As gardeners and lovers of nature, greenness, animals, diversity and all things to the like, we must learn to look at weeds as plants albeit employees as human beings differently. Bear in mind that beauty is in the eye of the beholder. What we consider to be a weed is very subjective. One person’s weed might be another person’s food, flower, or medicine. Take the dandelion for example. It’s considered a weed by some, a beautiful wild flower or a medicinal herb by others – I love picking dandelions and putting them in my salad. Dandelion greens are an excellent source of vitamin A, folate, vitamin K, and vitamin C (in its raw form), and a good source of calcium and potassium. So why not make space for them in your garden?
And so it is in life, perception is king. “Oh the places you’ll go….You’re on your own. And you know what you know. And you are the one who’ll decide where to go” if you’d just open your mind to different experiences and see life as a journey as Dr. Seuss rightfully points out in his book of the same name.
How do you see yourself?
Are people’s perceptions of you and your perceptions of them limiting your potential or development – of themselves, the team, the organisation? Changing the way you look at things could also be a form of weeding that does not involve simply extracting but more effectively repurposing. That is the single biggest lesson to be learned when practicing the fine art of weeding. What do you need to repurpose in your life?
Like employees, weeds are only considered “bad” because of how we interact with them and relate back to them. They grow where they aren’t sown, where we don’t want them. Weeds like human beings are often winningly competitive, peskily persistent and willfully disobedient. Much like some of those staff members that we label as performance or culture fit issues. The proverbial bad apple that ruins the barrel.

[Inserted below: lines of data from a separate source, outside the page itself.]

Lemma sm_trace_intro `{Build} {P} n V K (s s' : StateMachine P) a1 a2 a3 acts :
  emits (sm_micro s) (sm_micro s') a2 →
  macro_post (sm_macros s) (sm_macros s') a3 →
  said n (vbook (sm_vertices s)) V K (Ok a1) (sm_vertices s') →
  acts = a1 ++ a2 ++ a3 ∨ acts = (a2 ++ a3) ++ a1 →
  sm_trace V K s s' acts.
Proof.
  intros (E1 & E2 & E3 & E4) [_ G2 G3 G0 G4 G5 G6] (_ & T1 & T2 & T3) Hacts.
  destruct (layers_split a1 a2 a3 acts T1 E2 G0 Hacts) as (Q & M & V' & P').
  by split; rewrite ?Q, ?M, ?V', ?P'.
Qed.

Section handlers.
Context `{Build, Primitives, MacroBorsh, !Borsh SignableVertex, !Borsh (list Hash32)}.
Context `{PendingBlobSource P} (fuel : nat).

Abbreviation SM := (M Error (StateMachine P)).

(** A step that runs one layer. *)
Lemma wp_vertices n (m : M Error (VertexState P) Actions) k V K s :
  sm_inv (n + k) V K s →
  wp m (said n (vbook (sm_vertices s)) V K) (sm_vertices s) →
  wp (zoom sm_vertices m) (sm_res k V K s) s.
Proof.
  intros [Iw Ib Iv Ip] Hm. apply wp_zoom. unfold wp in Hm.
  destruct (m (sm_vertices s)) as [r v]. cbn [fst snd] in *.
  split; [by apply (lt_clock _ _ _ (proj1 Hm))|]. split; [done|].
  apply (sm_trace_intro n V K s _ (match r with Ok acts => acts | _ => [] end) [] []).
  - apply emits_refl.
  - apply macro_post_refl.
  - destruct r; [exact Hm|by apply said_forget in Hm..].
  - left. by rewrite app_nil_r.
Qed.

Lemma wp_macros (m : M Error MacroBook Actions) k V K (s : StateMachine P) :
  sm_inv k V K s → wp m (macro_res (sm_macros s)) (sm_macros s) →
  wp (zoom sm_macros m) (sm_res k V K s) s.
Proof.
  intros [Iw Ib Iv Ip] Hm. apply wp_zoom. unfold wp, macro_res in Hm.
  destruct (m (sm_macros s)) as [r b]. cbn [fst snd] in *.
  split; [done|]. split; [by apply Hm|].
  apply (sm_trace_intro 0 V K s _ [] [] (match r with Ok acts => acts | _ => [] end)).
  - apply emits_refl.
  - exact Hm.
  - by apply said_refl.
  - by left.
Qed.

Lemma wp_quiet k V K s : sm_inv k V K s → wp (mret [] : SM Actions) (sm_res k V K s) s.
Proof.
  intros [Iw Ib Iv Ip]. apply wp_ret. do 2 (split; [done|]).
  apply (sm_trace_intro 0 V K s s [] [] []);
    [apply emits_refl|apply macro_post_refl|by apply said_refl|by left].
Qed.

(** [step] on a certified vertex: L1, then L2, then L3 on what L1 and L2 said. *)
Lemma wp_certified_vertex cfg cv ctx k V K (s : StateMachine P) :
  overflow_checks = true ∨ wide_host ctx → sm_inv (S k) V K s →
  wp (actions ← zoom sm_vertices (vertex_on_certified_vertex fuel cfg cv ctx);
      bull ← zoom sm_micro (on_certified_vertex fuel cfg cv ctx);
      zoom sm_macros (on_local_micro_qcs cfg ctx (actions ++ bull)))
    (sm_res k V K s) s.
Proof.
  intros Hw [Iw Ib Iv Ip]. assert (Hck : clock 1 (vbook (sm_vertices s)))
    by (eapply clock_mono, Iw; lia).
  pose proof (vertex_on_certified_vertex_kept cfg ctx Hw fuel cv (sm_vertices s) V K Hck Iv Ip) as T.
  pose proof (emits_micro_handle fuel cfg (sm_micro s) (MI_vertex cv ctx)) as E.
  unfold wp in T, E. cbn [micro_handle] in E.
  do 2 wp_step.
  destruct (vertex_on_certified_vertex _ _ _ _ _) as [r1 v1]. cbn [fst snd] in *.
  pose proof (lt_clock _ _ _ (proj1 T) k Iw) as Hck1.
  destruct r1 as [a1| | |].
  2-4: do 2 (split; [done|]); apply (sm_trace_intro 1 V K s _ [] [] []);
    [apply emits_refl|apply macro_post_refl|by apply said_forget in T|by left].
  do 2 wp_step.
  change (sm_micro (s <| sm_vertices := v1 |>)) with (sm_micro s).
  destruct (on_certified_vertex _ _ _ _ _) as [r2 m2]. cbn [fst snd] in *.
  destruct r2 as [a2| | |].
  2-4: do 2 (split; [done|]); apply (sm_trace_intro 1 V K s _ [] [] []);
    [by apply emits_res_ok in E|apply macro_post_refl|by apply said_forget in T|by left].
  wp_step.
  change (sm_macros (s <| sm_vertices := v1 |> <| sm_micro := m2 |>)) with (sm_macros s).
  pose proof (calm_on_local_micro_qcs cfg ctx (a1 ++ a2) (sm_macros s)) as C. unfold wp in C.
  destruct (on_local_micro_qcs _ _ _ _) as [r3 b3]. cbn [fst snd] in *.
  destruct C as [Hb C]. assert (Hb3 : book_wf b3) by by apply Hb.
  do 2 (split; [done|]). destruct r3 as [acts| | |].
  2-4: apply (sm_trace_intro 1 V K s _ [] [] []);
    [by apply emits_forget in E|by apply steady_post; [|constructor]|
     by apply said_forget in T|by left].
  destruct C as (a3 & -> & Ha3).
  apply (sm_trace_intro 1 V K s _ a1 a2 a3); [by apply emits_res_ok in E|by apply steady_post|exact T|].
  left. by rewrite app_assoc.
Qed.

But, they are not all bad. In nature, there are no “weeds” as there are no “low performers” or “bad hires.” They are plants and human beings. Neutral. A weed is a plant. An employee is first a human. All plants – and in this regard – all people have their uniques skils and abilities that make them special, certain roles and experience levels of varying degrees that they each bring to the table AND if we can start to see the good in them, perhaps they’ll be welcomed additions or at least visitors, to our ‘gardens’ that we can benefit from and when times comes and need be, part mutually in good stead allowing for space for something new to take hold.
“Weeds are flowers too, once you get to know them,” as A.A. Milne once said. Be kind and gentle above all to yourself and others!